А над Ладьей Отчаяния реял голос Выливахи и гремели, поддерживая его, грубые веселые голоса.
Досыць ляжаць нам каменнаю крушняй!
Што мы, урэшце, як Марка, бядуем?
З тлустага панства збудуем свінюшні,
З дзевак старых — касцёлы збудуем.
Турмы для катаў — збудуем з суддзяў,
З уладароў — выбаровыя ямы…
Пакуль жывём мы — датуль мы людзі,
А ў смерці будзем… людзьмі таксама.
Опершись подбородком на сплетенные руки, с печальной надеждой смотрела на Выливаху Березка. Глаза ясные — будто кто-то окатил ключевой водой ягоды терна — большие и красивые, как у коровки, и такие же добрые. И носик кто-то слегка вздернул вверх, и ротик приоткрытый.

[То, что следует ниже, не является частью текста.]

(** * MeSH2OBO: the MeSH-to-OBO converter of [MeSH2OBO.ipynb]

    A shallow embedding of the notebook's four code cells:
    the record parser [readMeSH], the tree-id map [parentList] with the
    parent lookup [getParent], and the loop that prints the OBO stanzas.

    Python values are modelled as follows.
    - [str]: the input is opened with [encoding='Latin-1'], so every
      character is a code point below 256; a [str] is a [string] of 8-bit
      [ascii] characters, [len] is [String.length].
    - [dict]/[defaultdict(list)]: [gmap string _]; a [defaultdict(list)]
      reads a missing key as the empty list.
    - exceptions: the type [exn]; a computation that may raise returns a
      [result].
    - a generator, and a loop that prints: a [trace], the list of values
      yielded (or lines printed) so far paired with how the computation
      ended. *)

From Stdlib Require Import Ascii.
From stdpp Require Import base option list strings gmap.

Local Open Scope list_scope.
Local Open Scope stdpp_scope.

(** ** Exceptions and results *)

Inductive exn : Type :=
  | KeyError (key : string)
  | IndexError
  | TypeError.

Inductive result (A : Type) : Type :=
  | Ok (a : A)
  | Raise (e : exn).
Arguments Ok {A} a.
Arguments Raise {A} e.

#[global] Instance result_ret : MRet result := fun _ a => Ok a.
#[global] Instance result_bind : MBind result := fun _ _ f r =>
  match r with
  | Ok a => f a
  | Raise e => Raise e
  end.

(** ** Traces: values produced one by one, then an outcome

    [fst t] is what was yielded or printed, in order; [snd t] is [Ok] when
    the computation ran to its end and [Raise e] when it stopped with the
    exception [e]. What was produced before an exception stays produced. *)

Definition trace (W A : Type) : Type := list W * result A.

#[global] Instance trace_ret {W} : MRet (trace W) := fun _ a => ([], Ok a).
#[global] Instance trace_bind {W} : MBind (trace W) := fun _ _ f t =>
  match snd t with
  | Ok a => (fst t ++ fst (f a), snd (f a))
  | Raise e => (fst t, Raise e)
  end.

Definition produce {W} (w : W) : trace W unit := ([w], Ok tt).
Definition lift {W A} (r : result A) : trace W A := ([], r).

(** ** Python string primitives *)

(** The double quote character, code point 34. *)
Definition dquote : ascii := "034"%char.

(** [c in s] for a one-character [c]. *)
Fixpoint contains (c : ascii) (s : string) : bool :=
  match s with
  | EmptyString => false
  | String a s' => if Ascii.eqb a c then true else contains c s'
  end.

(** [s[0]]: a one-character string, [IndexError] on the empty string. *)
Definition str_at0 (s : string) : result string :=
  match s with
  | EmptyString => Raise IndexError
  | String a _ => Ok (String a EmptyString)
  end.

(** [l[0]] on a list. *)
Definition list_at0 {A} (l : list A) : result A :=
  match l with
  | [] => Raise IndexError
  | x :: _ => Ok x
  end.

(** ["lit" + x]: [TypeError] when [x] is [None]. *)
Definition str_add (lit : string) (x : option string) : result string :=
  match x with
  | Some s => Ok (lit +:+ s)
  | None => Raise TypeError
  end.

(** [str.isspace] on the code points below 256: TAB, LF, VT, FF, CR,
    FS, GS, RS, US, space, NEL (0x85) and NBSP (0xA0). *)
Definition isspace (c : ascii) : bool :=
  match c with
  | "009" | "010" | "011" | "012" | "013"
  | "028" | "029" | "030" | "031" | " " | "133" | "160" => true
  | _ => false
  end%char.

Fixpoint lstrip (s : string) : string :=
  match s with
  | EmptyString => EmptyString
  | String a s' => if isspace a then lstrip s' else s
  end.

Fixpoint rstrip (s : string) : string :=
  match s with
  | EmptyString => EmptyString
  | String a s' =>
      match rstrip s' with
      | EmptyString => if isspace a then EmptyString else String a EmptyString
      | r => String a r
      end
  end.

(** [s.strip()] *)
Definition strip (s : string) : string := rstrip (lstrip s).

Fixpoint drop_chars (n : nat) (s : string) : string :=
  match n, s with
  | S n', String _ s' => drop_chars n' s'
  | _, _ => s
  end.

(** [find_sep sep s]: the text before and after the first occurrence of
    [sep] in [s], if there is one. *)
Fixpoint find_sep (sep s : string) : option (string * string) :=
  if String.prefix sep s then Some (EmptyString, drop_chars (String.length sep) s)
  else match s with
       | EmptyString => None
       | String a s' =>
           match find_sep sep s' with
           | Some (before, after) => Some (String a before, after)
           | None => None
           end
       end.

(** [key, _, value = s.partition(sep)] for a separator [sep] that is not
    empty, as the only call of the notebook has it: without [sep], the
    whole of [s] and the empty string. (On the empty separator
    [str.partition] raises [ValueError]; that case is not modelled.) *)
Definition partition (sep s : string) : string * string :=
  match find_sep sep s with
  | Some kv => kv
  | None => (s, EmptyString)
  end.
(** * The statefulset autoscaler: sizing engine, compactor and leader gate

    A shallow embedding of [pkg/scheduler/statefulset/autoscaler.go]
    (package [statefulset]) and the properties of its control loop.

    Conventions of the embedding:
    - an [int32] is a [Z]; every arithmetic operation of the source that can
      overflow is written with its wrap-around ([Int32.add], [Int32.sub],
      [Int32.mul]);
    - a [float64] is a [spec_float] at precision 53 and maximal exponent
      1024, with the division, multiplication and rounding of IEEE 754;
    - a Go result [(T, error)] is a sum [T + error]; a lone [error] is an
      [option error] whose [None] is [nil];
    - the receiver [a *autoscaler] and the calls issued to the collaborators
      are threaded through a state monad [M]; every call to a collaborator
      is recorded in the trace, newest event first, and a collaborator
      answers as a function of the trace so far. *)

From Stdlib Require Import ZArith List Ascii String Bool Lia.
From Stdlib Require Import Floats.SpecFloat.
Import ListNotations.
Local Open Scope Z_scope.

(* ================================================================== *)
(** ** Signed 32-bit integers *)

Module Int32.

Definition min_int : Z := - 2 ^ 31.
Definition max_int : Z := 2 ^ 31 - 1.

Definition in_range (z : Z) : bool := (min_int <=? z) && (z <=? max_int).

(** Two's complement wrap-around of an integer result. *)
Definition wrap (z : Z) : Z := (z + 2 ^ 31) mod 2 ^ 32 - 2 ^ 31.

Definition add (x y : Z) : Z := wrap (x + y).
Definition sub (x y : Z) : Z := wrap (x - y).
Definition mul (x y : Z) : Z := wrap (x * y).

End Int32.

(* ================================================================== *)
(** ** Binary64 floating point, as the sizing arithmetic uses it *)

Module Float64.

Definition prec : Z := 53.
Definition emax : Z := 1024.

Definition float64 : Type := spec_float.

(** [float64(x)] for an [int32] (or [int]) [x]: exact below [2^53]. *)
Definition of_int (z : Z) : float64 := binary_normalize prec emax z 0 false.

Definition div (x y : float64) : float64 := SFdiv prec emax x y.
Definition mul (x y : float64) : float64 := SFmul prec emax x y.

"А чтоб тебе, чертовой Смерти, холера в живот", — думал Гервасий и пел, чтобы не взвыть от досады. Потому что было это так, как если бы утром вспомнить, что вчера в гостях недоел или недопил.
Любяць нас неба, віно і кабеты.
Сонцам чырвоным, сонцам прарочым
Люд наш упарта ўстае над светам
Нават пасля найцямнейшай ночы.
Гэта наш гонар, шчасце і сіла:
Жыць насупор уварванням і ранам
Там, дзе даўно бы другім пакасілі
Радасць і сонца, песню й каханне[17].
Берег открылся внезапно. Плоский, как пинское болото, но из сплошного камня. Холодом и безнадежным спокойствием веяло оттуда. И было бы легче, если бы не полыхал пожар цветка-шипшины. Легче было бы встретить этот берег в темноте.
На берегу, видимо, тоже согласились бы с этим… Потому что, заметив далекий свет в море, на берегу засуетилась стража: белые, будто из мертвого фарфора слепленные — человечки не человечки, а так черт знает что, паскудство с могучими мускулами под липкой кожей, с огромными, как у ночных лемуров глазами, но зато с черепами, в которые едва ли вместился бы хоть наперсток мозгов.
Они прикрывали глаза ладонями, но свет усиливался, и тогда они в панике бросились вглубь материка.
На ладье горланили песню, а стража разбегалась, и это было так, словно к берегу, вспенив воду, неотвратимо, словно рок, приближался пиратский фрегат. Это было как во времена князя Вячка, когда триста молодцев на ладьях повоевали и разграбили чуть ли не весь запад балтийского побережья.
На берегу остался только один из лемуров, слепой, с золотыми ключами у пояса, великий канцлер подземного царства, сухой старикашка, лицо которого давно напоминало череп.
Ладья с шорохом всползла на песок.
— Пир вам с духом свиным, — сказал Выливаха.
Он бы придумал и еще что-нибудь, но все были в колодках, и сделать было нечего… Лемуры появились снова, и это были другие лемуры, совсем без глаз, с гладкой кожей на их месте.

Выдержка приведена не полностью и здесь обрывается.